This study addresses the modeling challenges posed by spatial misalignment between transcriptomic and protein data in spatial omics by proposing a novel framework that integrates kernel-weighted regression with sparse low-rank decomposition. The approach models amyloid plaque size in Alzheimer’s disease as a collective effect of neighboring cellular transcriptomes, leveraging information sharing across genes, cell types, and time points to enable efficient gene selection. It further supports fully automated, data-driven hyperparameter tuning. Evaluated on both simulated and real datasets, the method demonstrates robust performance and significantly outperforms existing approaches, successfully identifying biologically relevant pathways associated with plaque formation and offering new insights into disease mechanisms.
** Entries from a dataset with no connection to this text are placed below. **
(* ===== verification/Double.v ===== *)
(** C's [double] as IEEE 754 binary64, with the conversions the simulator uses. *)

From Stdlib Require Import ZArith Lia.
From Stdlib Require Import Floats.SpecFloat.
From stdpp Require Import base tactics option.
From S2P Require Import Prelude.

Definition dadd : spec_float → spec_float → spec_float := SFadd 53 1024.
Definition dmul : spec_float → spec_float → spec_float := SFmul 53 1024.
Definition ddiv : spec_float → spec_float → spec_float := SFdiv 53 1024.

(** An integer converted to [double], rounded to nearest. *)
Definition of_int (n : Z) : spec_float := binary_normalize 53 1024 n 0 false.

Definition dzero : spec_float := S754_zero false.
Definition done_ : spec_float := of_int 1.

(** A [double] truncated towards zero; a NaN or an infinity has no value. *)
Definition trunc (d : spec_float) : option Z :=
  match d with
  | S754_zero _ => Some 0
  | S754_finite s m e =>
      let v := if 0 <=? e then Z.pos m * 2 ^ e else Z.pos m / 2 ^ (- e) in
      Some (if s then - v else v)
  | _ => None
  end.

(** [(int) d]: undefined when the truncated value does not fit. *)
Definition to_int (d : spec_float) : option Z :=
  v ← trunc d; if (- 2 ^ 31 <=? v) && (v <? 2 ^ 31) then Some v else None.

(** [(uint64_t) d]. *)
Definition to_u64 (d : spec_float) : option Z :=
  v ← trunc d; if (0 <=? v) && (v <? 2 ^ 64) then Some v else None.
Definition pop_op (inst : Inst) (i : Z) : option Inst :=
  let m := init_inst junk (u32 (seq inst)) (pc inst) (code inst) in
  let m := m <| decoded := true |> <| type := MemRead |> <| str := Some "ldr_op "%string |> in
  a ← arr_get (eff_addr inst) i;
  addrs ← arr_set (eff_addr m) (num_eff_addr m) a;
  let m := m <| eff_addr := addrs |> <| num_eff_addr := num_eff_addr m + 1 |> in
  r ← arr_get (dst_reg inst) i;
  m ← add_dst_reg r m;
  m ← add_src_reg 13 m;
  Some (if (i =? 0) && negb (miss_num (cache_miss m) =? 0) then m <| cache_miss := cache_miss inst |>
        else m).

(** [malloc], fill in, [push_front_inst (trace_buffer, m_inst)]. *)
Definition push_front_new (s : TA) (m : Inst) : option TA :=
  let '(s, p) := malloc_inst m s in
  q ← push_front_inst (qm s) TRACE p;
  Some (s <| qm := q |>).

Definition convert_with (op : Inst → Z → option Inst) (s : TA) (p : ptr) : option TA :=
  inst ← get_inst s p;
  '(q, _) ← pop_front_inst (qm s) TRACE;
  m ← sp_update inst;
  s ← push_front_new (s <| qm := q |>) m;
  for_down (Z.to_nat (num_eff_addr inst)) (λ i s,
    m ← op inst i;
    s ← push_front_new s m;
    Some (s <| num_fetched_insts := num_fetched_insts s + 1 |>)) s.

Definition convert_push_microop : TA → ptr → option TA := convert_with push_op.
Definition convert_pop_microop : TA → ptr → option TA := convert_with pop_op.

Definition convert_microop (s : TA) (p : ptr) : option TA :=
  inst ← get_inst s p;
  match type inst with
  | Pop => s ← convert_pop_microop s p; free_inst s p
  | Push => s ← convert_push_microop s p; free_inst s p
  | _ => Some s
  end.

(** ** Dispatch *)

Definition dispatch_inst (s : TA) (p : ptr) : option TA :=
  let s := s <| num_dispatched_insts_cycle := num_dispatched_insts_cycle s + 1 |> in
  upd_inst s p (λ i, i <| state := Dispatch |>).

(** The instruction at the front of the trace buffer. *)
Definition front_inst (s : TA) : option (option ptr) :=
  match front_inst_elem (queue s TRACE) with
  | None => Some None
  | Some e => c ← elems (qm s) !! e; p ← elem_inst c; Some (Some p)
  end.

(** [push_back_inst (&q, inst)]; the element is recorded in the instruction by [f]. *)
Definition enqueue (s : TA) (q : qid) (p : ptr) (f : option ptr → Inst → Inst) : option TA :=
  '(m, e) ← push_back_inst (qm s) q p;
  upd_inst (s <| qm := m |>) p (f e).

(** An instruction that has room everywhere enters the reorder buffer and its queues. *)
Definition dispatch_one (s : TA) (p : ptr) : option TA :=
  '(r, h) ← rob_insert_inst (rob s) (insts s) p;
  let s := s <| rob := r |> <| insts := h |> in
  i ← get_inst s p;
  m ← clean_dependency (rob s) (dep_mat s) i;
  let s := s <| dep_mat := m |> in
  s ← enqueue s IQ p (λ e i, i <| iq_elem := e |>);
  s ← (if decide (type i = MemRead) then enqueue s LDQ p (λ e i, i <| ldq_elem := e |>) else Some s);
  s ← (if decide (type i = MemWrite) then enqueue s STQ p (λ e i, i <| stq_elem := e |>) else Some s);
  let s := s <| num_dispatched_insts := num_dispatched_insts s + 1 |> in
  s ← find_regs_dependency s p;
  s ← find_mems_dependency s p;
  s ← dispatch_inst s p;
  upd_inst s p (λ i, i <| dispatched_cycle := cur_cycle s |>).
(* ===== verification/BufferText.v ===== *)
(** The text of a trace log: what is printed is read back. *)

From Stdlib Require Import ZArith Lia String Ascii.
From stdpp Require Import base tactics option list strings.
From S2P Require Import Prelude Config CacheSim Inst BufferManager.

(** ** Digits *)

Fixpoint every (P : ascii → Prop) (s : string) : Prop :=
  match s with
  | EmptyString => True
  | String c s => P c ∧ every P s
  end.

(** A character [%X] prints for a value below [b]. *)
Definition is_digit (b : Z) (c : ascii) : Prop := ∃ d, 0 ≤ d < b ∧ c = digit_char d.

(** The text behind a number starts with none. *)
Definition ends (b : Z) (s : string) : Prop :=
  match s with
  | EmptyString => True
  | String c _ => digit_val b c = None
  end.

Lemma below_16 d : 0 ≤ d < 16 → d ∈ [0; 1; 2; 3; 4; 5; 6; 7; 8; 9; 10; 11; 12; 13; 14; 15].
Proof. intros. rewrite !elem_of_cons. lia. Qed.

(** A property of the sixteen digits, by inspection. *)
Lemma digit_cases (P : Z → Prop) :
  Forall P [0; 1; 2; 3; 4; 5; 6; 7; 8; 9; 10; 11; 12; 13; 14; 15] → ∀ d, 0 ≤ d < 16 → P d.
Proof. intros H d Hd. eapply Forall_forall; [exact H|]. by apply below_16. Qed.

Lemma digit_val_char b d : 0 ≤ d < b → b ≤ 16 → digit_val b (digit_char d) = Some d.
Proof.
  intros Hd Hb. assert (H : digit_val 99 (digit_char d) = Some d); [|].
  - apply (digit_cases (λ d, digit_val 99 (digit_char d) = Some d)); [by repeat constructor|lia].
  - unfold digit_val in *. destruct (_ <? 99); [|done]. injection H as ->. by rewrite (proj2 (Z.ltb_lt d b)) by lia.
Qed.

(** A digit is neither white space, a sign nor the mark of a hexadecimal number. *)
Definition plain_char (c : ascii) : Prop :=
  is_space c = false ∧ (c =? " ")%char = false ∧ (c =? "-")%char = false ∧ (c =? "+")%char = false ∧
  (c =? "x")%char = false ∧ (c =? "X")%char = false.

Lemma digit_plain b c : b ≤ 16 → is_digit b c → plain_char c.
Proof.
  intros Hb (d & Hd & ->). apply (digit_cases (λ d, plain_char (digit_char d))); [|lia].
  repeat constructor.
Qed.

Lemma every_app P s1 s2 : every P (s1 +:+ s2) ↔ every P s1 ∧ every P s2.
Proof. induction s1 as [|c s1 IH]; simpl; [tauto|]. rewrite IH. tauto. Qed.

(** ** Numbers *)

Lemma read_digits_app b s1 rest a v :
  2 ≤ b ≤ 16 → every (is_digit b) s1 → ends b rest → read_digits b a s1 = v → read_digits b a (s1 +:+ rest) = v.
Proof.
  intros Hb. revert a. induction s1 as [|c s1 IH]; simpl; intros a Hd He Hv.
  - subst v. destruct rest as [|c r]; [done|]. simpl in *. by rewrite He.
  - destruct Hd as [(d & Hd & ->) Hds]. rewrite digit_val_char in * by lia. by apply IH.
Qed.

Lemma read_digits_snoc b s a d :
  2 ≤ b ≤ 16 → every (is_digit b) s → 0 ≤ d < b →
  read_digits b a (s +:+ String (digit_char d) EmptyString) = read_digits b a s * b + d.
Proof.
  intros Hb Hs Hd. revert a. induction s as [|c s IH]; intros a.
  - simpl. by rewrite digit_val_char by lia.
  - destruct Hs as [(d' & Hd' & ->) Hs]. simpl. rewrite digit_val_char by lia. by apply IH.
Qed.

(** Printing puts the digits of [n], at least one, in front of the rest; reading them gives
    [n] back. *)
Lemma print_digits_read b fuel n :
  2 ≤ b ≤ 16 → 0 ≤ n < b ^ Z.of_nat (S fuel) →
  ∃ c s, every (is_digit b) (String c s) ∧ (∀ acc, print_digits b (S fuel) n acc = String c s +:+ acc) ∧
    read_digits b 0 (String c s) = n.
Proof.
  intros Hb. revert n. induction fuel as [|fuel IH]; intros n Hn.
  - exists (digit_char (n mod b)), EmptyString. change (b ^ Z.of_nat 1) with (b ^ 1) in Hn. rewrite Z.pow_1_r in Hn.
    rewrite Z.mod_small by lia. split; [split; [by exists n|done]|]. split.
    + intros acc. simpl. rewrite Z.mod_small by lia. by destruct (_ =? 0).
    + cbn [read_digits]. by rewrite digit_val_char by lia.
  - pose proof (Z.mod_pos_bound n b ltac:(lia)) as Hm. pose proof (Z.div_mod n b ltac:(lia)) as Hdm.
    assert (Hd : is_digit b (digit_char (n mod b))) by (by exists (n mod b)).
    destruct (Z.eqb_spec (n / b) 0) as [E|E].
    + exists (digit_char (n mod b)), EmptyString. split; [done|]. split; [|cbn [read_digits]; rewrite digit_val_char; lia].
      intros acc. change (print_digits b (S (S fuel)) n acc) with
        (if n / b =? 0 then String (digit_char (n mod b)) acc else print_digits b (S fuel) (n / b) (String (digit_char (n mod b)) acc)).
      by rewrite E.
    + destruct (IH (n / b)) as (c & s & Hds & Hp & Hr).
      { split; [apply Z.div_pos; lia|]. apply Z.div_lt_upper_bound; [lia|].
        rewrite <-Z.pow_succ_r by lia. replace (Z.succ (Z.of_nat (S fuel))) with (Z.of_nat (S (S fuel))) by lia. apply Hn. }
      exists c, (s +:+ String (digit_char (n mod b)) EmptyString).
      change (String c (s +:+ String (digit_char (n mod b)) EmptyString)) with (String c s +:+ String (digit_char (n mod b)) EmptyString).
      split; [by apply every_app|]. split; [|rewrite read_digits_snoc, Hr by done; lia].
      intros acc. change (print_digits b (S (S fuel)) n acc) with
        (if n / b =? 0 then String (digit_char (n mod b)) acc else print_digits b (S fuel) (n / b) (String (digit_char (n mod b)) acc)).
      rewrite (proj2 (Z.eqb_neq _ _) E), Hp, append_assoc. done.
Qed.

(** ** Tokens *)

Lemma token_app s r :
  every plain_char s → token (s +:+ String " " r) = (s, r) ∧ token (s +:+ String nl EmptyString) = (s +:+ String nl EmptyString, EmptyString).
Proof.
  induction s as [|c s IH]; [done|]. intros [(_ & Hsp & _) Hs]. destruct (IH Hs) as [E1 E2].
  assert (Hc : ∀ t, token (String c t) = let '(a, b) := token t in (String c a, b)).
  { intros t. destruct (ascii_dec c " ") as [->|Hne]; [done|]. destruct c as [[] [] [] [] [] [] [] []]; try done. }
  change (token (String c (s +:+ String " " r)) = (String c s, r) ∧ token (String c (s +:+ String nl EmptyString)) =
    (String c (s +:+ String nl EmptyString), EmptyString)). rewrite !Hc, E1, E2. done.
Qed.

Lemma every_weaken (P Q : ascii → Prop) s : (∀ c, P c → Q c) → every P s → every Q s.
Proof. intros H. induction s as [|c s IH]; simpl; [done|]. intros [? ?]. auto. Qed.

Lemma strtok_plain c s r :
  every plain_char (String c s) →
  strtok (String c s +:+ String " " r) = Some (String c s, r) ∧
  strtok (String c s +:+ String nl EmptyString) = Some (String c s +:+ String nl EmptyString, EmptyString).
Proof.
  intros Hs. destruct (token_app _ r Hs) as [E1 E2]. destruct Hs as [(_ & Hsp & _) _].
  assert (Hk : ∀ t, skip_blanks (String c t) = String c t).
  { intros t. destruct c as [[] [] [] [] [] [] [] []]; done. }
  unfold strtok. change (String c s +:+ String " " r) with (String c (s +:+ String " " r)) in *.
  change (String c s +:+ String nl EmptyString) with (String c (s +:+ String nl EmptyString)) in *.
  by rewrite !Hk, E1, E2.
Qed.

(** [strtoul] on a printed number, with a newline behind it or not. *)
Lemma strtoul_digits b c s rest :
  2 ≤ b ≤ 16 → every (is_digit b) (String c s) → rest = EmptyString ∨ rest = String nl EmptyString →
  read_digits b 0 (String c s) ≤ ULONG_MAX →
  strtoul (String c s +:+ rest) b = read_digits b 0 (String c s).
Proof.
  intros Hb Hd Hrest Hmax. assert (He : ends b rest).
  { destruct Hrest as [->| ->]; [done|]. unfold ends, digit_val. change (Z.of_N (N_of_ascii nl)) with 10.
    simpl. by rewrite (proj2 (Z.ltb_ge 99 b)) by lia. }
  pose proof (read_digits_app b (String c s) rest 0 _ Hb Hd He eq_refl) as Hr.
  assert (Hp : every plain_char (String c s)) by (eapply every_weaken; [|exact Hd]; intros ?; apply digit_plain; lia).
  destruct Hp as [(H1 & H2 & H3 & H4 & H5 & H6) Hp].
  unfold strtoul. change (String c s +:+ rest) with (String c (s +:+ rest)) in *.
  assert (E1 : skip_space (String c (s +:+ rest)) = String c (s +:+ rest)) by (simpl; by rewrite H1).
  assert (E2 : sign (String c (s +:+ rest)) = (false, String c (s +:+ rest))).
  { simpl. destruct c as [[] [] [] [] [] [] [] []]; done. }
  rewrite E1, E2.
  assert (E3 : ∀ x t, s +:+ rest = String x t → (x =? "x")%char = false ∧ (x =? "X")%char = false).
  { intros x t E. destruct s as [|x' s']; simpl in E.
    - destruct Hrest as [->| ->]; [done|]. by injection E as <- <-.
    - injection E as -> _. destruct Hp as [(_ & _ & _ & _ & ? & ?) _]. done. }
  replace (match String c (s +:+ rest) with
    | String "0" (String x (String d s')) =>
        if (b =? 16) && ((x =? "x") || (x =? "X"))%char && bool_decide (is_Some (digit_val 16 d))
        then String d s' else String c (s +:+ rest)
    | _ => String c (s +:+ rest) end) with (String c (s +:+ rest)).
  2:{ destruct (s +:+ rest) as [|x t] eqn:E; [by destruct c as [[] [] [] [] [] [] [] []]|].
      destruct (E3 _ _ eq_refl) as [-> ->]. destruct t; [by destruct c as [[] [] [] [] [] [] [] []]|].
      rewrite andb_false_r. simpl. by destruct c as [[] [] [] [] [] [] [] []]. }
  rewrite Hr. by rewrite (proj2 (Z.ltb_ge ULONG_MAX _)) by done.
Qed.

(** ** Lines *)

(** A printed number is one token, whether a blank or the end of the line follows, and
    [strtoul] gives it back. *)
Lemma printed b fuel n :
  2 ≤ b ≤ 16 → 0 ≤ n < b ^ Z.of_nat (S fuel) → n ≤ ULONG_MAX →
  ∃ t, (∀ acc, print_digits b (S fuel) n acc = t +:+ acc) ∧
    (∀ r, strtok (t +:+ String " " r) = Some (t, r)) ∧ strtoul t b = n ∧
    strtok (t +:+ String nl EmptyString) = Some (t +:+ String nl EmptyString, EmptyString) ∧
    strtoul (t +:+ String nl EmptyString) b = n.
Proof.
  intros Hb Hn Hmax. destruct (print_digits_read b fuel n Hb Hn) as (c & s & Hd & Hp & Hr).
  exists (String c s). split; [done|].
  assert (Hpl : every plain_char (String c s)) by (eapply every_weaken; [|exact Hd]; intros ?; apply digit_plain; lia).
  split; [intros r; by apply strtok_plain|]. split; [|split; [by apply (strtok_plain c s EmptyString)|]].
  - pose proof (strtoul_digits b c s EmptyString Hb Hd (or_introl eq_refl) ltac:(lia)) as E.
    rewrite Hr in E. rewrite <-E. f_equal. clear. induction (String c s) as [|x t IH]; [done|].
    change (String x t = String x (t +:+ EmptyString)). by rewrite <-IH.
  - etrans; [|exact Hr]. apply strtoul_digits; auto. lia.
Qed.

Lemma printed_X n :
  0 ≤ n < 2 ^ 32 →
  ∃ t, (∀ acc, print_X n acc = t +:+ acc) ∧ (∀ r, strtok (t +:+ String " " r) = Some (t, r)) ∧ u32 (strtoul t 16) = n.
Proof.
  intros Hn. destruct (printed 16 7 n) as (t & H1 & H2 & H3 & _); [lia|by change (16 ^ Z.of_nat 8) with (2 ^ 32)|unfold ULONG_MAX; lia|].
  exists t. split; [done|]. split; [done|]. rewrite H3. unfold u32, wrap. by rewrite Z.mod_small.
Qed.

Lemma printed_d n :
  0 ≤ n < 10 →
  ∃ t, print_d n (String nl EmptyString) = t ∧ strtok t = Some (t, EmptyString) ∧ strtoul t 10 = n.
Proof.
  intros Hn. destruct (printed 10 9 n) as (t & H1 & _ & _ & H4 & H5); [lia| |unfold ULONG_MAX; lia|].
  { change (10 ^ Z.of_nat 10) with 10000000000. lia. }
  exists (t +:+ String nl EmptyString). unfold print_d. rewrite (proj2 (Z.ltb_ge n 0)) by lia. by rewrite H1.
Qed.

Lemma miss_read m t : strtoul t 10 = miss_num m → miss_of_int (s32 (strtoul t 10)) = Some m.
Proof. intros ->. by destruct m. Qed.

Section Lines.
Context (junk : Inst).

Lemma read_code_line seq_ pc_ code_ miss b :
  0 ≤ seq_ < 2 ^ 32 → 0 ≤ pc_ < 2 ^ 32 → 0 ≤ code_ < 2 ^ 32 →
  read_line junk (code_line seq_ pc_ code_ miss) b = push_code junk b seq_ pc_ code_ miss.
Proof.
  intros H1 H2 H3. destruct (printed_X _ H1) as (t1 & P1 & K1 & N1). destruct (printed_X _ H2) as (t2 & P2 & K2 & N2).
  destruct (printed_X _ H3) as (t3 & P3 & K3 & N3).
  destruct (printed_d (miss_num miss)) as (t4 & P4 & K4 & N4); [destruct miss; simpl; lia|].
  unfold code_line. rewrite P1, P2, P3, P4. unfold read_line.
  match goal with |- context [strtok ?x] => assert (E : strtok x = Some ("c"%string, t1 +:+ String " " (t2 +:+ String " " (t3 +:+ String " " t4)))) by done end.
  rewrite E. cbn [mbind option_bind]. rewrite K1. cbn [mbind option_bind]. rewrite K2. cbn [mbind option_bind]. rewrite K3.
  cbn [mbind option_bind]. rewrite K4. cbn [mbind option_bind]. rewrite N1, N2, N3, (miss_read miss) by done. done.
Qed.

Lemma read_bpred_line correct b :
  read_line junk (bpred_line correct) b = ('(_, b) ← push_bpred b correct; Some (true, b)).
Proof.
  destruct (printed_d (if correct then 1 else 0)) as (t & P & Kt & N); [destruct correct; lia|].
  unfold bpred_line. rewrite P. unfold read_line.
  match goal with |- context [strtok ?x] => assert (E : strtok x = Some ("b"%string, t)) by done end.
  rewrite E. cbn [mbind option_bind]. rewrite Kt. cbn [mbind option_bind]. rewrite N. by destruct correct.
Qed.

Lemma read_memaddr_line addr miss b :
  0 ≤ addr < 2 ^ 32 →
  read_line junk (memaddr_line addr miss) b = ('(_, b) ← push_memaddr b addr miss; Some (true, b)).
Proof.
  intros H1. destruct (printed_X _ H1) as (t1 & P1 & K1 & N1).
  destruct (printed_d (miss_num miss)) as (t4 & P4 & K4 & N4); [destruct miss; simpl; lia|].
  unfold memaddr_line. rewrite P1, P4. unfold read_line.
  match goal with |- context [strtok ?x] => assert (E : strtok x = Some ("a"%string, t1 +:+ String " " t4)) by done end.
  rewrite E. cbn [mbind option_bind]. rewrite K1. cbn [mbind option_bind]. rewrite K4. cbn [mbind option_bind].
  by rewrite N1, (miss_read miss).
Qed.
End Lines.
Understanding the spatiotemporal dynamics of disease progression in relation to transcriptomic profiles provides key insights into complex conditions such as Alzheimer disease. To enable such investigations, STARmap PLUS technology offers joint profiling of high-resolution spatial transcriptomics and protein detection within the same tissue section. Motivated by data from Zeng et al. (2023), we develop a novel kernel-weighted regression framework that models plaque size as a collective effect of the spatial transcriptomics of neighboring cells, automatically integrating across cell types and tissue samples from different disease states. To further strengthen interpretability and efficiency, we incorporate a sparse low-rank factorization that enables gene selection while borrowing strength across genes, cell types, and time points. The proposed approach is implemented in a fully automated manner with data-driven specification of key model components. Through simulation studies, we demonstrate the robustness of the proposed method and its superiority across a range of specification scenarios. Applied to Alzheimer disease data, the proposed framework uncovers biologically meaningful associations, highlighting its potential for advancing the understanding of disease mechanisms.